Rates of student suicide and self-harm are climbing across the country as well. According to the CDC, nearly one third of students report persistent feelings of sadness or hopelessness, and almost 20% seriously consider acting on those feelings. The suicide rate for school-aged girls has doubled since 2007, bringing the total number of student suicides to over 2,000 in 2015. Suicide is now the second leading cause of death amongst 15 to 24-year-olds, while homicide ranks third. The statistics are shocking – but what’s even more alarming is that no one truly understands the why behind the violence.

Many argue that guns are the problem and call for stronger regulation, while opponents believe that teachers should be armed. Others call for new and improved mental health initiatives, anti-bullying campaigns, and better emergency preparation. Initiatives include using gun violence-related lullabies to prepare preschoolers, installing multiple doors in classrooms for easier evacuation, and arming students with rocks for their own protection.

Recent initiatives to stop violence have proven ineffective. The truth is, the majority of “solutions” are reactive in nature. They do not attack the root cause of violence nor do they put a measurable dent in the number of shootings, suicides, or other forms of violence plaguing our youth. Schools need a comprehensive strategy and proactive approach that takes on school violence at its core – not an assembly of individual and ineffective solutions based on guesswork.

“Schools lack a reliable way to identify, monitor, and address student grievances — to prevent threats from manifesting into violence.”

Social media plays a significant role in fostering much of this violence. Cyber-bullying, online anonymity, and isolation increase tensions and empower individuals to act out in deadly ways. But in a world where killers like Parkland High School’s Nikolas Cruz and Santa Fe’s Dimitrios Pagourtzis upload videos and other online messages announcing their deadly plans, social media also provides us with a solution.
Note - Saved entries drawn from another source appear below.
(** The first thing [run] writes (line 211). *)
Definition run_title : event :=
  st_markdown
    ("<p class=" +:+ dq +:+ "title" +:+ dq +:+ ">Sleep Disorder Detection</p>")
    true.

(** The record of a session as lines 114-115 leave it. *)
Definition session_submission_sqrt (s : Session)
    (occupations bmi_categories : list string) : DataFrame :=
  submission_sqrt
    (default (default "" (head ["Male"; "Female"])) (chosen s "Gender"))
    (returned (within (Some 18) (Some 100)) s 30 (entered s "Age"))
    (returned (within_float (Some (float_lit 0 0)) (Some (float_lit 24 0))) s
       (float_lit 15 (-1)) (entered_float s "Sleep Duration (hours)"))
    (default (default "" (head occupations)) (chosen s "Occupation"))
    (default 7 (entered s "Quality of Sleep"))
    (returned (within (Some 0) None) s 30
       (entered s "Physical Activity (minutes/day)"))
    (default 5 (entered s "Stress Level"))
    (default (default "" (head bmi_categories)) (chosen s "BMI Category"))
    (returned (within (Some 70) (Some 200)) s 120
       (entered s "Systolic Blood Pressure"))
    (returned (within (Some 40) (Some 130)) s 80
       (entered s "Diastolic Blood Pressure"))
    (returned (within (Some 40) (Some 200)) s 70 (entered s "Heart Rate (bpm)"))
    (returned (within (Some 0) (Some 50000)) s 10000 (entered s "Daily Steps")).

(** What [display_prediction] writes for a label, given the table. *)
Definition prediction_events (mapping : list (float * (string * string)))
    (l : label) : list event :=
  let '(disorder, color) := dict_get mapping l ("Unknown", "gray") in
  st_markdown "<div class='result-text'>Prediction Result</div>" true
  :: st_markdown (result_paragraph disorder color) true
  :: recommendation_events disorder.

(** A session in which the form was not submitted, and a classifier that
    answers every call alike. *)
Definition not_submitted : Session :=
  {| chosen := λ _, None; entered := λ _, None; entered_float := λ _, None;
     clicked := λ _, false; resets_out_of_range := true |}.

Definition constant_model (answer : result (option (list label))) : Classifier :=
  {| predict := λ _, answer |}.

Definition app_with (m : Classifier) (p : Preprocessor.t) : SleepDisorderApp :=
  set_preprocessor p (set_model m (with_constants new_app)).

(** The features that [example_preprocessor] makes of the untouched form. *)
Definition example_features : Features :=
  [[float_lit 0 0]; [float_lit 0 0]; [float_lit 0 0];
   [float_lit 30 0]; [float_lit 7 0]; [float_lit 30 0]; [float_lit 5 0];
   [float_lit 120 0]; [float_lit 80 0]; [float_lit 70 0]; [float_lit 10000 0];
   [SFsqrt prec emax (float_lit 15 (-1))]].

(** [example_preprocessor] after a call on a one-row form: its encoder
    was last fitted on the column "BMI Category". *)
Definition example_preprocessor_after : Preprocessor.t :=
  (Preprocessor.transform example_preprocessor
     (session_submission_sqrt untouched OCCUPATIONS_value BMI_CATEGORIES_value)).1.

(** A style sheet that ends with the common styles, as both
    [set_background_style] and [set_default_style] write it. *)
Definition is_style_sheet (e : event) : Prop :=
  ∃ head,
    e = st_markdown (head +:+ get_common_styles +:+ "
        </style>
        ") true.

(** An environment whose background image cannot be read. *)
Definition unreadable_background_env : Env :=
  {| sleep_disorder_random_forest_model_pkl := Stored example_model;
     preprocessor_pkl := Stored example_preprocessor;
     Background_jpg := Unreadable (Exn OtherException "Permission denied");
     session := untouched |}.

(** Unfolding the widgets of the form. *)
Ltac unfold_form :=
  unfold get_user_input, selectbox, number_input, number_input_float, slider,
    form_submit_button, bind, getattr, emit, ret.

(** * Properties *)

(** ** Equality of floats *)

(** Two floats are equal, as [==] has it, when they are the same float or
    both are zeros. *)
Lemma SFeqb_true (f g : float) :
  SFeqb f g = true →
  f = g ∨ ∃ s s', f = S754_zero s ∧ g = S754_zero s'.
Proof.
  unfold SFeqb, SFcompare.
  destruct f as [s|s| |s m e], g as [s'|s'| |s' m' e']; intros H;
    try discriminate H; try (by right; eauto).
  all: try (destruct s, s'; try discriminate H; by left).
  all: try (destruct s; discriminate H).
  all: try (destruct s'; discriminate H).
  left.
  change (PosDef.Pos.compare_cont Eq m m') with (Pos.compare m m') in H.
  destruct s, s'; try discriminate H;
    destruct (Z.compare_spec e e') as [->| |]; try discriminate H;
    destruct (Pos.compare_spec m m') as [->| |]; try discriminate H;
    reflexivity.
Qed.

Lemma float_eqb_true (x y : float) :
  np.float_eqb x y = true →
  x = y ∨ ∃ s s', x = S754_zero s ∧ y = S754_zero s'.
Proof.
  destruct x as [s|s| |s m e], y as [s'|s'| |s' m' e'];
    try apply SFeqb_true; by left.
Qed.

Lemma float_eqb_join (x y z : float) :
  np.float_eqb x y = true → np.float_eqb z y = true → np.float_eqb z x = true.
Proof.
  intros [->|(s & s' & -> & ->)]%float_eqb_true; [done|].
  intros [->|(t & t' & -> & _)]%float_eqb_true; reflexivity.
Qed.

(** ** The result mapper *)

Lemma with_constants_mapping self :
  DISORDER_MAPPING (with_constants self) = Some DISORDER_MAPPING_value.
Proof. reflexivity. Qed.

Lemma display_recommendations_state disorder self :
  ∃ tr, display_recommendations disorder self = (self, tr, Ok tt) ∧
        predict_calls tr = [] ∧ transform_calls tr = [].
Proof.
  unfold display_recommendations.
  destruct (recommendations !! disorder) as [recs|]; [|by eexists].
  assert (Hloop : ∀ self, ∃ tr,
    for_each recs (λ rec, emit (st_markdown ("- " +:+ rec) false)) self
      = (self, tr, Ok tt) ∧ predict_calls tr = [] ∧ transform_calls tr = []).
  { induction recs as [|rec recs IH]; intros self0; [by eexists|].
    destruct (IH self0) as (tr & Htr & Hp & Ht).
    cbn [for_each]. unfold bind at 1, emit at 1. cbv beta iota.
    eexists. rewrite Htr. split; [reflexivity|]. by split. }
  destruct (Hloop self) as (tr & Htr & Hp & Ht).
  unfold bind at 1, emit at 1. cbv beta iota.
  eexists. rewrite Htr. split; [reflexivity|]. by split.
Qed.

(** C1. The label lookup of [display_prediction] is total, and its result
    is taken from the fixed table: the labels [0.0], [1.0] and [2.0] give
    ("Insomnia", "red"), ("No Disorder", "green") and ("Sleep Apnea",
    "orange"); every other float (one that is not a zero, [1.0] or [2.0]),
    every integer other than 0, 1 and 2, and every string gives ("Unknown",
    "gray"); whatever the label, the result is one of these four pairs, and
    with the constants set up [display_prediction] shows that pair and
    returns without raising. *)
Theorem mapResult_total (l : label) :
  mapResult (LFloat (float_lit 0 0)) = ("Insomnia", "red")
  ∧ mapResult (LFloat (float_lit 1 0)) = ("No Disorder", "green")
  ∧ mapResult (LFloat (float_lit 2 0)) = ("Sleep Apnea", "orange")
  ∧ (∀ f : float,
       (∀ sign, f ≠ S754_zero sign) → f ≠ float_lit 1 0 → f ≠ float_lit 2 0 →
       mapResult (LFloat f) = ("Unknown", "gray"))
  ∧ (∀ z, z ≠ 0 → z ≠ 1 → z ≠ 2 → mapResult (LInt z) = ("Unknown", "gray"))
  ∧ (∀ s, mapResult (LStr s) = ("Unknown", "gray"))
  ∧ mapResult l ∈ [("Insomnia", "red"); ("No Disorder", "green");
                   ("Sleep Apnea", "orange"); ("Unknown", "gray")]
  ∧ mapResult l =
      (if key_eqb l (float_lit 0 0) then ("Insomnia", "red")
       else if key_eqb l (float_lit 1 0) then ("No Disorder", "green")
       else if key_eqb l (float_lit 2 0) then ("Sleep Apnea", "orange")
       else ("Unknown", "gray"))
  ∧ ((∀ key, key ∈ DISORDER_MAPPING_value.*1 → key_eqb l key = false) →
     mapResult l = ("Unknown", "gray"))
  ∧ ∀ self rest, ∃ tr,
      display_prediction (Some (l :: rest)) (with_constants self)
      = (with_constants self,
         st_markdown "<div class='result-text'>Prediction Result</div>" true
         :: st_markdown (result_paragraph (mapResult l).1 (mapResult l).2) true
         :: tr,
         Ok tt).
Proof.
  do 3 (split; [reflexivity|]).
  split.
  { intros f Hzero Hone Htwo.
    unfold mapResult, DISORDER_MAPPING_value. cbn [dict_get key_eqb].
    destruct (SFeqb f (float_lit 0 0)) eqn:H0.
    { apply SFeqb_true in H0 as [->|(s & s' & -> & _)];
        [by destruct (Hzero false)|by destruct (Hzero s)]. }
    destruct (SFeqb f (float_lit 1 0)) eqn:H1.
    { apply SFeqb_true in H1 as [->|(s & s' & _ & Hkey)];
        [by destruct Hone|discriminate Hkey]. }
    destruct (SFeqb f (float_lit 2 0)) eqn:H2; [|reflexivity].
    apply SFeqb_true in H2 as [->|(s & s' & _ & Hkey)];
      [by destruct Htwo|discriminate Hkey]. }
  split.
  { intros z Hzero Hone Htwo.
    unfold mapResult, DISORDER_MAPPING_value. cbn [dict_get key_eqb].
    change (float_to_int (float_lit 0 0)) with (Some 0).
    change (float_to_int (float_lit 1 0)) with (Some 1).
    change (float_to_int (float_lit 2 0)) with (Some 2).
    cbn match.
    by rewrite (proj2 (Z.eqb_neq z 0) Hzero), (proj2 (Z.eqb_neq z 1) Hone),
               (proj2 (Z.eqb_neq z 2) Htwo). }
  split; [reflexivity|].
  split.
  { unfold mapResult, DISORDER_MAPPING_value. cbn [dict_get].
    destruct (key_eqb l (float_lit 0 0)); [set_solver|].
    destruct (key_eqb l (float_lit 1 0)); [set_solver|].
    destruct (key_eqb l (float_lit 2 0)); set_solver. }
  split; [reflexivity|]. split.
  - intros Hout. unfold mapResult, DISORDER_MAPPING_value. cbn [dict_get].
    rewrite !Hout; [reflexivity| |  |]; cbn; set_solver.
  - intros self rest.
    destruct (display_recommendations_state (mapResult l).1 (with_constants self))
      as (tr & Htr & _).
    exists tr. unfold display_prediction, bind, getattr, lift, emit.
    rewrite with_constants_mapping. cbn [first_label].
    fold (mapResult l). destruct (mapResult l) as [disorder color].
    cbn [fst snd] in *. rewrite Htr. reflexivity.
Qed.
A number of states have already begun monitoring students’ social media accounts, scanning sites for signs of violence, bullying, and self-harm. Many of these techniques fail, however, because schools, states, and other organizations rely too heavily on technology alone. Without better cultural understanding and an identity-based perspective, stakeholders will remain unable to solve this innately human problem.

“Schools need a holistic approach that combines social media analysis and monitoring with a population-centric strategy that accounts for social, cultural, and identity-based factors.”

The key to preventing school violence lies in uncovering the “why” behind shootings, suicides and self-harm, by understanding the nuances of “Teen Culture” and “Teen Identity” and identifying the situational factors that trigger certain behaviors. By isolating specific situational variables (video games, explicit music, social media, bullying, body shaming, parenting, school pressures, etc.), measuring their impact on “Teen Identity,” and uncovering the potential of each to incite violence, we can begin to create a strategy that attacks school violence at its roots.

While more research is needed, addressing the issue of school violence through the lens of “Teen Identity” provides us a way to contextualize the problem, pinpoint its source, and track progress, which enables us to change unhealthy behaviors and mitigate violence. Once fully developed, this approach has the potential to prevent shootings, suicides, and self-harm from ever materializing, improve school safety and student satisfaction, and, most importantly, save lives.